The evolution of the localized nonadiabatic Si-H state after electron injection.

Figure 4

The Si-H bond dynamics at the $\mathrm{Si}/\mathrm{Si}{\mathrm{O}}_2$ interface. Electrons are injected to the Si-H states at (a) 35 fs, when the Si-H bond is at its minimum length, and (b) 58fs, when the bond is at maximum length. The left inset in each subfigure is the force change caused by electrons, and the right inset is a schematic explanation for the phase-coherent and phase-incoherent interaction.

Figure 5

(a) The precursors that could facilitate Si-H bond breaking. (b) The reaction barrier of the precursor with the “Si-H···H-O” complex. (c) Energy decrease of the Si-H states when the two H atoms approach each other.

Figure 6

The carrier induced Si-H bond breaking and ${\mathrm{H}}_2$ formation in two different Si-H···H-O configurations.
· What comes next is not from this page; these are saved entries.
(** * UQpy: stratified bins, distribution parameters, expected improvement

    A shallow embedding of three classes of the UQpy sources:

    - [Criterion]            (sampling/latin_hypercube_criteria/baseclass/Criterion.py)
    - [Distribution]         (distributions/baseclass/Distribution.py)
    - [ExpectedImprovement]  (sampling/adaptive_kriging_functions/ExpectedImprovement.py)

    Conventions of the embedding.

    - The arithmetic of numpy's [float64] is a parameter of the model, the
      interface [Arith].  The code runs on its instance [Binary64.arith]:
      IEEE 754 binary64 with its rounding, infinities and [nan], Rocq's
      primitive floats.  [Exact.arith] is the same code read over the
      rationals, without rounding.  A statement that holds for every
      [Arith] holds of the code; what holds over the rationals only is said
      to do so.
    - A Python call returns a [result]: a value or a raised exception.
    - [np.random.RandomState] objects are mutable and may be shared between
      samplers, so they live in a store ([objects]) and are held by reference.
      numpy's global generator is a field of the interpreter state.
    - The pseudo-random generator itself (Mersenne twister) is an interface,
      [RandomSource]: any seedable stream of numbers in [0, 1). *)

From Stdlib Require Import QArith Qabs Lqa Lia.
From Stdlib Require Import Floats.
From stdpp Require Import gmap strings list sorting.

(** ** Python values, exceptions and results *)

(** Exceptions.  [ValueError], [IndexError], [RecursionError] and
    [SystemError] are Python's; [ConfigurationError], [InvalidShapeError]
    and [StateError] are the names the specification uses. *)
Inductive exn : Type :=
  | ValueError
  | IndexError
  | RecursionError
  | SystemError
  | ConfigurationError
  | InvalidShapeError
  | StateError.

Inductive result (A : Type) : Type :=
  | Ok (v : A)
  | Raise (e : exn).
Arguments Ok {A} v.
Arguments Raise {A} e.

#[global] Instance result_ret : MRet result := fun _ v => Ok v.
#[global] Instance result_bind : MBind result := fun _ _ f r =>
  match r with
  | Ok v => f v
  | Raise e => Raise e
  end.

(** References to [RandomState] objects in the store. *)
Abbreviation loc := positive (only parsing).

(** The Python values that reach the code as arguments or as distribution
    parameters. *)
Inductive pyobj : Type :=
  | PyNone
  | PyInt (z : Z)
  | PyFloat (q : Q)
  | PyStr (s : string)
  | PyRandomState (l : loc).

(** ** Floating-point arithmetic *)

(** What the code uses of [float64]: conversion from an integer, the four
    operations, the absolute value and the comparisons [<] and [<=].  No
    law is part of the interface: a sum is whatever the arithmetic makes
    of it. *)
Class Arith (F : Type) : Type := {
  of_Z : Z -> F;
  fadd : F -> F -> F;
  fsub : F -> F -> F;
  fmul : F -> F -> F;
  fdiv : F -> F -> F;
  fabs : F -> F;
  fltb : F -> F -> bool;
  fleb : F -> F -> bool
}.

Declare Scope num_scope.
Delimit Scope num_scope with num.
Notation "x + y" := (fadd x y) : num_scope.
Notation "x - y" := (fsub x y) : num_scope.
Notation "x * y" := (fmul x y) : num_scope.
Notation "x / y" := (fdiv x y) : num_scope.
Notation "0" := (of_Z 0) : num_scope.
Notation "1" := (of_Z 1) : num_scope.

(** [nan] is the value that is not below or equal to itself. *)
Definition is_nan {F} `{Arith F} (x : F) : bool := negb (fleb x x).

(** The order of numpy's sorts: that of [<=], with [nan] placed last. *)
Definition sort_le {F} `{Arith F} (x y : F) : bool := is_nan y || fleb x y.

(** The laws of [<=] and [<] that IEEE 754 keeps: away from [nan], [<=]
    is a total preorder and [<] its strict part. *)
Class ArithOrder (F : Type) `{Arith F} : Prop := {
  fleb_refl_l x y : fleb x y = true -> fleb x x = true;
  fleb_refl_r x y : fleb x y = true -> fleb y y = true;
  fleb_trans x y z : fleb x y = true -> fleb y z = true -> fleb x z = true;
  fleb_total x y :
    fleb x x = true -> fleb y y = true -> fleb x y = true \/ fleb y x = true;
  fltb_fleb x y : fltb x y = true -> fleb x y = true;
  fltb_false x y :
    fleb x x = true -> fleb y y = true -> fltb x y = false -> fleb y x = true
}.

(** IEEE 754 binary64, as numpy's [float64] and Python's [float].  The
    integers the code converts are [0], [1] and lengths of arrays;
    [from_Z] is Python's conversion for every integer below [2^63] in
    absolute value. *)
Module Binary64.

Definition from_Z (z : Z) : float :=
  match z with
  | Z0 => PrimFloat.zero
  | Zpos _ => of_uint63 (Uint63.of_Z z)
  | Zneg p => (- of_uint63 (Uint63.of_Z (Zpos p)))%float
  end.

#[global] Instance arith : Arith float := {|
  of_Z := from_Z;
  fadd := PrimFloat.add;
  fsub := PrimFloat.sub;
  fmul := PrimFloat.mul;
  fdiv := PrimFloat.div;
  fabs := PrimFloat.abs;
  fltb := PrimFloat.ltb;
  fleb := PrimFloat.leb
|}.

End Binary64.

(** The rationals: the same operations without rounding.  There is no
    [nan] and no infinity here, and a division by zero gives zero: a run
    that divides by zero is outside what this instance can say. *)
Module Exact.

#[global] Instance arith : Arith Q := {|
  of_Z := inject_Z;
  fadd := Qplus;
  fsub := Qminus;
  fmul := Qmult;
  fdiv := Qdiv;
  fabs := Qabs;
  fltb := fun x y => negb (Qle_bool y x);
  fleb := Qle_bool
|}.

End Exact.

(** ** numpy and scipy *)

(** The generator behind [np.random.RandomState]: seeding, and the next
    double of the stream, which lies in [0, 1). *)
Class RandomSource (F : Type) `{Arith F} : Type := {
  gen : Type;
  RandomState : Z -> gen;
  random_sample : gen -> F * gen;
  random_sample_unit :
    forall g, fleb 0%num (random_sample g).1 = true /\
              fltb (random_sample g).1 1%num = true
}.

(** A 2-D array: its shape, and its rows.  The shape is kept apart from the
    rows because a [(0, d)] array has no row to read [d] from. *)
Record matrix (F : Type) : Type := {
  nrows : nat;
  ncols : nat;
  entries : list (list F)
}.
Arguments nrows {F} _.
Arguments ncols {F} _.
Arguments entries {F} _.

(** An array of any dimension, as [create_bins] receives it. *)
Record ndarray (F : Type) : Type := {
  shape : list nat;
  data : list F
}.
Arguments shape {F} _.
Arguments data {F} _.

Module np.
Section np.
Context {F : Type} `{Arith F}.

(** [np.zeros(shape=(n, d))] *)
Definition zeros (n d : nat) : matrix F :=
  {| nrows := n; ncols := d; entries := replicate n (replicate d 0%num) |}.

(** [np.zeros_like(u)] *)
Definition zeros_like (u : matrix F) : matrix F := zeros (nrows u) (ncols u).

(** [m[:, j] = col] for a column [col] of [nrows m] values. *)
Definition set_column (j : nat) (col : list F) (m : matrix F) : matrix F :=
  {| nrows := nrows m; ncols := ncols m;
     entries := zip_with (fun row x => <[j := x]> row) (entries m) col |}.

(** [m[i, j]] *)
Definition get (m : matrix F) (i j : nat) : option F :=
  entries m !! i ≫= (.!! j).

(** [m[:, j]] *)
Definition column (j : nat) (m : matrix F) : list F :=
  omap (.!! j) (entries m).

(** [np.linspace(start, stop, num)], endpoint included: [arange(0, num)]
    scaled by [step = (stop - start) / (num - 1)], shifted by [start], and
    the last value set to [stop].  (numpy scales in two steps when [step]
    underflows to zero, which a step of [1 / n] does not.) *)
Definition linspace (start stop : F) (num : nat) : list F :=
  let div := (num - 1)%nat in
  let delta := (stop - start)%num in
  let y := of_Z ∘ Z.of_nat <$> seq 0 num in
  let y :=
    if bool_decide (0 < div)%nat
    then (fun k => k * (delta / of_Z (Z.of_nat div)))%num <$> y
    else (fun k => k * delta)%num <$> y in
  let y := (fun k => k + start)%num <$> y in
  if bool_decide (1 < num)%nat then <[(num - 1)%nat := stop]> y else y.

(** Element-wise arithmetic on 1-D arrays of equal length. *)
Definition sub (x y : list F) : list F := zip_with fsub x y.
Definition mul (x y : list F) : list F := zip_with fmul x y.
Definition add (x y : list F) : list F := zip_with fadd x y.

End np.
End np.

(** The interpreter state the samplers run in: numpy's global generator
    ([np.random.mtrand._rand]) and the [RandomState] objects allocated so
    far. *)
Record world {F : Type} `{RandomSource F} : Type := {
  mtrand_rand : gen;
  objects : gmap loc gen
}.

Module stats.
Section uniform.
Context {F : Type} `{RandomSource F}.

(** [np.random.RandomState(seed)] for an integer seed: numpy accepts the
    seeds from [0] to [2^32 - 1] and raises [ValueError] for any other. *)
Definition seeded (seed : Z) : result gen :=
  if bool_decide (0 <= seed <= 2 ^ 32 - 1)%Z
  then Ok (RandomState seed)
  else Raise ValueError.

(** [size] consecutive doubles of a generator, and the generator after
    them. *)
Fixpoint random_samples (size : nat) (g : gen) : list F * gen :=
  match size with
  | O => ([], g)
  | S k =>
      let '(x, g1) := random_sample g in
      let '(xs, g2) := random_samples k g1 in
      (x :: xs, g2)
  end.

(** scipy's [check_random_state]: [None] is numpy's global generator, an
    [int] seeds a generator for this call, a [RandomState] is itself;
    anything else is a [ValueError].  A reference to an object that was
    never allocated cannot arise in Python; the model answers it with
    [SystemError]. *)
Definition check_random_state (w : world) (random_state : pyobj) : result gen :=
  match random_state with
  | PyNone => Ok (mtrand_rand w)
  | PyInt seed => seeded seed
  | PyRandomState l =>
      match objects w !! l with
      | Some g => Ok g
      | None => Raise SystemError
      end
  | _ => Raise ValueError
  end.

(** The generator drawn from is advanced in place. *)
Definition advance (w : world) (random_state : pyobj) (g : gen) : world :=
  match random_state with
  | PyNone => {| mtrand_rand := g; objects := objects w |}
  | PyRandomState l => {| mtrand_rand := mtrand_rand w; objects := <[l := g]> (objects w) |}
  | _ => w
  end.

(** [stats.uniform.rvs(size=size, random_state=random_state)] with the
    default [loc = 0] and [scale = 1]: [size] draws of the generator.
    (scipy multiplies a draw by the scale [1.0] and adds the location
    [0.0], which in binary64 leaves a number of [0, 1) as it is.) *)
Definition uniform_rvs (size : nat) (random_state : pyobj) (w : world)
  : result (list F * world) :=
  g ← check_random_state w random_state;
  let '(xs, g') := random_samples size g in
  Ok (xs, advance w random_state g').

End uniform.
End stats.

(** ** Criterion *)

Module Criterion.
Section Criterion.
Context {F : Type} `{RandomSource F}.

(** The attributes [a] and [b] hold the Python integer [0] after
    construction and a 1-D array once [create_bins] has run. *)
Inductive attr : Type :=
  | Scalar (z : Z)
  | Array (v : list F).

(** An attribute as an operand of arithmetic on arrays of length [n]:
    a scalar is broadcast. *)
Definition broadcast (n : nat) (x : attr) : list F :=
  match x with
  | Scalar z => replicate n (of_Z z)
  | Array v => v
  end.

Record t : Type := {
  a : attr;
  b : attr;
  samples : matrix F;
  random_state : pyobj
}.

(** Modelled from the spec: the decorator [check_random_state] of
    [UQpy.utilities.validation.Validations], which is not among the
    sources.  The specification accepts an integer seed, a generator
    instance or nothing, and fails with [ConfigurationError] on a value
    of any other type. *)
Definition check_random_state (random_state : pyobj) : result unit :=
  match random_state with
  | PyNone | PyInt _ | PyRandomState _ => Ok ()
  | _ => Raise ConfigurationError
  end.

(** The body wraps an integer into [np.random.RandomState(seed)], which
    raises [ValueError] for a seed numpy does not accept, and keeps any
    other value as it is. *)
Definition __init__ (w : world) (random_state : pyobj) : result (world * t) :=
  _ ← check_random_state random_state;
  match random_state with
  | PyInt seed =>
      g ← stats.seeded seed;
      let l := fresh (dom (objects w)) in
      Ok ({| mtrand_rand := mtrand_rand w; objects := <[l := g]> (objects w) |},
          {| a := Scalar 0; b := Scalar 0; samples := np.zeros 0 0;
             random_state := PyRandomState l |})
  | _ =>
      Ok (w, {| a := Scalar 0; b := Scalar 0; samples := np.zeros 0 0;
                random_state := random_state |})
  end.

(** [samples.shape[k]]: a tuple index out of range is an [IndexError]. *)
Definition shape_at (samples : ndarray F) (k : nat) : result nat :=
  match shape samples !! k with
  | Some n => Ok n
  | None => Raise IndexError
  end.
Lemma i64_range z : is_i64 (i64 z).
Proof.
  unfold_ints. pose proof (Z.mod_pos_bound (z + 2 ^ 63) (2 ^ 64)). lia.
Qed.

(** The result of [i64] is the argument plus a multiple of [2^64]. *)
Lemma i64_spec z : ∃ k, i64 z = z + k * 2 ^ 64.
Proof.
  exists (- ((z + 2 ^ 63) / 2 ^ 64)). unfold i64.
  rewrite Z.mod_eq by lia. lia.
Qed.

Lemma i64_le z : - 2 ^ 63 ≤ z → i64 z ≤ z.
Proof.
  intros. unfold i64.
  pose proof (Z.mod_le (z + 2 ^ 63) (2 ^ 64)). lia.
Qed.

Lemma i64_eqm a b k : a = b + k * 2 ^ 64 → i64 a = i64 b.
Proof.
  intros ->. unfold i64. f_equal.
  replace (b + k * 2 ^ 64 + 2 ^ 63) with (b + 2 ^ 63 + k * 2 ^ 64) by lia.
  apply Z_mod_plus_full.
Qed.

Lemma i64_add_l a b : i64 (i64 a + b) = i64 (a + b).
Proof. destruct (i64_spec a) as [k ->]. apply (i64_eqm _ _ k). lia. Qed.

Lemma i64_add_r a b : i64 (a + i64 b) = i64 (a + b).
Proof. rewrite Z.add_comm, i64_add_l. f_equal. lia. Qed.

Lemma i64_sub_l a b : i64 (i64 a - b) = i64 (a - b).
Proof. destruct (i64_spec a) as [k ->]. apply (i64_eqm _ _ k). lia. Qed.

Lemma u32_add_l a b : u32 (u32 a + b) = u32 (a + b).
Proof. unfold u32. by rewrite Zplus_mod_idemp_l. Qed.

Lemma u64_add_l a b : u64 (u64 a + b) = u64 (a + b).
Proof. unfold u64. by rewrite Zplus_mod_idemp_l. Qed.
End ints.

(** ** Shared automation *)

Create HintDb jane discriminated.

#[export] Hint Resolve u32_range u64_range i64_range : jane.

(** Case analysis on the scrutinee of a [match] or [if] of the goal,
    keeping the equation. *)
Ltac case_goal :=
  match goal with
  | |- context [match ?x with _ => _ end] =>
      match x with
      | context [match _ with _ => _ end] => fail 1
      | _ => destruct x eqn:?
      end
  end.

(** Boolean comparisons of [Z] and [nat] in hypotheses become propositions. *)
Ltac bool_to_prop :=
  repeat match goal with
  | H : (_ <? _)%Z = true |- _ => apply Z.ltb_lt in H
  | H : (_ <? _)%Z = false |- _ => apply Z.ltb_ge in H
  | H : (_ <=? _)%Z = true |- _ => apply Z.leb_le in H
  | H : (_ <=? _)%Z = false |- _ => apply Z.leb_gt in H
  | H : (_ =? _)%Z = true |- _ => apply Z.eqb_eq in H
  | H : (_ =? _)%Z = false |- _ => apply Z.eqb_neq in H
  | H : (_ <? _)%nat = true |- _ => apply Nat.ltb_lt in H
  | H : (_ <? _)%nat = false |- _ => apply Nat.ltb_ge in H
  | H : (_ <=? _)%nat = true |- _ => apply Nat.leb_le in H
  | H : (_ <=? _)%nat = false |- _ => apply Nat.leb_gt in H
  | H : (_ =? _)%nat = true |- _ => apply Nat.eqb_eq in H
  | H : (_ =? _)%nat = false |- _ => apply Nat.eqb_neq in H
  | H : _ && _ = true |- _ => apply andb_true_iff in H as [? ?]
  | H : _ || _ = false |- _ => apply orb_false_iff in H as [? ?]
  | H : negb _ = true |- _ => apply negb_true_iff in H
  | H : negb _ = false |- _ => apply negb_false_iff in H
  | H : bool_decide _ = true |- _ => apply bool_decide_eq_true in H
  | H : bool_decide _ = false |- _ => apply bool_decide_eq_false in H
  end.

(** ** Sums of integers over a list *)

Definition zsum (l : list Z) : Z := foldr Z.add 0%Z l.

Section zsum.
Local Open Scope Z_scope.

Lemma zsum_cons x l : zsum (x :: l) = x + zsum l.
Proof. done. Qed.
The additional H atom bonds with an O atom (a) at the exact $\mathrm{Si}\text{−}\mathrm{Si}{\mathrm{O}}_2$ interface and (b) inside the amorphous oxide.

Figure 7

The Si-O bond breaking caused by the H atom and low-energy electron. (a), (b) The H atom induced Si-O antibonding state. (c) The electron induced repulsive force and bond breaking. (d) The resulted interface defect.

Figure 8

(a)–(e) The structural relaxation of the $a_5$ structure after rotating the attached H atom to the other side of the O atom. (f), (g) The Si-O bond detail in the two kinds of Si-H···H-O configurations.

Figure 9

The extrapolated forming process of the Si-H···H-O complex during hydrogen annealing.

Figure 10

(a), (b) The retention time of the electrons injected to Si-H antibonding states at different time points (corresponds to Fig. 4). (c), (d) The retention time of the single electron injected to different configurations.

Figure 11

The simulation on a Si(100) interface structure. (a) The delocalized Si-H states. (b) The small effect of single electron excitation on the bond vibration.